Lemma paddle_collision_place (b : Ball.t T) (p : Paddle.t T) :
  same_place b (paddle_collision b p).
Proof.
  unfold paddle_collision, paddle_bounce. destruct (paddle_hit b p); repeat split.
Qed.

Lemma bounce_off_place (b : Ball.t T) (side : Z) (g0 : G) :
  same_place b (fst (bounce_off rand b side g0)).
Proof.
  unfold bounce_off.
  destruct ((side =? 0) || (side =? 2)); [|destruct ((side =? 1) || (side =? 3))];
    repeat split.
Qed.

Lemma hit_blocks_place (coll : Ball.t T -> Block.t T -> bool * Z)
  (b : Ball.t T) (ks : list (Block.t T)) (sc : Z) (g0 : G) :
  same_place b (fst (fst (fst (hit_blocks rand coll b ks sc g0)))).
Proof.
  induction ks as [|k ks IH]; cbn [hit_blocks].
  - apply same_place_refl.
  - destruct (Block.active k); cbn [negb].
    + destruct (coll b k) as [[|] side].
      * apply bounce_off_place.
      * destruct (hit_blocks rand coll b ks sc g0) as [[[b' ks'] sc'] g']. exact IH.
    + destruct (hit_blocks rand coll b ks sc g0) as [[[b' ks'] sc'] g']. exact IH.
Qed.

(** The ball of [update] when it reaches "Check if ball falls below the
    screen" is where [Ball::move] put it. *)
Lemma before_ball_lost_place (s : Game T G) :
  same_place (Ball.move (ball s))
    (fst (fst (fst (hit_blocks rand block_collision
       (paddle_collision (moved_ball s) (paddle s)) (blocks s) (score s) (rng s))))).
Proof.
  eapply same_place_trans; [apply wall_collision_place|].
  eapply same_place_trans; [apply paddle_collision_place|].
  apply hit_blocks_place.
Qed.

==

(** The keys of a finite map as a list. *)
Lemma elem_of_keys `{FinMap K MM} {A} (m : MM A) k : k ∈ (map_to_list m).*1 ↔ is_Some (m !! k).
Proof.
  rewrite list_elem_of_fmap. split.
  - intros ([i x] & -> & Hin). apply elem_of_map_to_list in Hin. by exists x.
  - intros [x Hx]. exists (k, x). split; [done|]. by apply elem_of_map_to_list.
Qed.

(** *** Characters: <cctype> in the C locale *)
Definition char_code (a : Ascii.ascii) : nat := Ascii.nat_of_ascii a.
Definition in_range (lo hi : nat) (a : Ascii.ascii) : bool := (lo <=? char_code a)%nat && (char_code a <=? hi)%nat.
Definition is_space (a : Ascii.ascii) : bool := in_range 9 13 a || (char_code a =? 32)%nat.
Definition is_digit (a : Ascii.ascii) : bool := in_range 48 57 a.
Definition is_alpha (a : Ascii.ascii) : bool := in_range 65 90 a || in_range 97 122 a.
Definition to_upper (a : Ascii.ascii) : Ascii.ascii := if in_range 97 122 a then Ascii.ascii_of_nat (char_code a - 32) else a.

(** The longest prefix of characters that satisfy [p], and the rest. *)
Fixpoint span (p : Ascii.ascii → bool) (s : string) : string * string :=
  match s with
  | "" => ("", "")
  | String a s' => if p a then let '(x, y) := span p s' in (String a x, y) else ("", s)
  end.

Brief >> A complete answer gives every line of the records holding "destruct".

Your response >>
  unfold paddle_collision, paddle_bounce. destruct (paddle_hit b p); repeat split.
  destruct ((side =? 0) || (side =? 2)); [|destruct ((side =? 1) || (side =? 3))];
  - destruct (Block.active k); cbn [negb].
    + destruct (coll b k) as [[|] side].
      * destruct (hit_blocks rand coll b ks sc g0) as [[[b' ks'] sc'] g']. exact IH.
    + destruct (hit_blocks rand coll b ks sc g0) as [[[b' ks'] sc'] g']. exact IH.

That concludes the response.